### DATA FOR REVIEW
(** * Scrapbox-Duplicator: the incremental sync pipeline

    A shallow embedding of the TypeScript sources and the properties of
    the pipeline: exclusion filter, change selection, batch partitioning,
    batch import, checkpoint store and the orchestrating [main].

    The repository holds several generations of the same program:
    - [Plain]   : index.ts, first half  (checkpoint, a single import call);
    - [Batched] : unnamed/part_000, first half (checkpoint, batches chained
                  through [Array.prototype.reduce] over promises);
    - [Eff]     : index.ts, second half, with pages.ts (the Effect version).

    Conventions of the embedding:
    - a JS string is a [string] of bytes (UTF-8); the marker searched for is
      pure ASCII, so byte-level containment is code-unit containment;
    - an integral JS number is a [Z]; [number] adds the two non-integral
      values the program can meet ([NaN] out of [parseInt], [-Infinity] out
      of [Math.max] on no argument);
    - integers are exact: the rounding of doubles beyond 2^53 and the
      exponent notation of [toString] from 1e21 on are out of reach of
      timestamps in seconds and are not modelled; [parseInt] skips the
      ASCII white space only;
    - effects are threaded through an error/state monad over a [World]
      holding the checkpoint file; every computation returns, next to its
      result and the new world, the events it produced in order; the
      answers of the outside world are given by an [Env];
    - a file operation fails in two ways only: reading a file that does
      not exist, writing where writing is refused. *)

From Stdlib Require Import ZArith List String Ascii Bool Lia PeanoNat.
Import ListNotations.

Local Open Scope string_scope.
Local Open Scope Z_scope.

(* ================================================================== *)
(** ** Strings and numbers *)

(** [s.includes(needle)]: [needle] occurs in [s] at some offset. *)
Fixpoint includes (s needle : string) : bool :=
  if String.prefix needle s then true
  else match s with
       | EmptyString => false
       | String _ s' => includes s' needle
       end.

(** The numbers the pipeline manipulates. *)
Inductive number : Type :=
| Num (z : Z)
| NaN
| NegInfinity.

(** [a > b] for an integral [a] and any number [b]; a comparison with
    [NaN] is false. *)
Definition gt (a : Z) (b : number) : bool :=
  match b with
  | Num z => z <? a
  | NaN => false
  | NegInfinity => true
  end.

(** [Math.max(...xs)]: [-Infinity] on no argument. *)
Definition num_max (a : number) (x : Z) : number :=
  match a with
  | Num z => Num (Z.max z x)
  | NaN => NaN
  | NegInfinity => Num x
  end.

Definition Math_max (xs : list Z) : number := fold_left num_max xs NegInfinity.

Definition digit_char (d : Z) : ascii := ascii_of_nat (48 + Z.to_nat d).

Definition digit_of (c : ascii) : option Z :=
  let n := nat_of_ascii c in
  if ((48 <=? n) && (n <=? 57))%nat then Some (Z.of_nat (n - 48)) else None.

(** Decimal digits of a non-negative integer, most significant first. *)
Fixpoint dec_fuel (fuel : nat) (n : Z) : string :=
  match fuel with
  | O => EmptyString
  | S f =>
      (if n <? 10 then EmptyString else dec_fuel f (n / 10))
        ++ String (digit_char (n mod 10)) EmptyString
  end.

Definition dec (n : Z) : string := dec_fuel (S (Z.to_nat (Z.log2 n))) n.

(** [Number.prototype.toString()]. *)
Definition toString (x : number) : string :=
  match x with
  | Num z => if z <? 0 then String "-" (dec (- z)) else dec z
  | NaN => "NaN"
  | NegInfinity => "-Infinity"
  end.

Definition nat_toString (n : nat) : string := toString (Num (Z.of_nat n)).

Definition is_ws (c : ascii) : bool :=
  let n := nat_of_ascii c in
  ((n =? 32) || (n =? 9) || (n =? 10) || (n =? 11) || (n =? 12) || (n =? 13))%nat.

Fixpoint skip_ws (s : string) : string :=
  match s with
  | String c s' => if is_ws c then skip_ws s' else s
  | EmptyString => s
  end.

### TASK TO COMPLETE
Print, from the entries above, the line with "EmptyString => false", the line with "[NaN] is false. *)" and all lines between them, exactly and with nothing else.

### RESULT FOR THIS EXERCISE
       | EmptyString => false
       | String _ s' => includes s' needle
       end.

(** The numbers the pipeline manipulates. *)
Inductive number : Type :=
| Num (z : Z)
| NaN
| NegInfinity.

(** [a > b] for an integral [a] and any number [b]; a comparison with
    [NaN] is false. *)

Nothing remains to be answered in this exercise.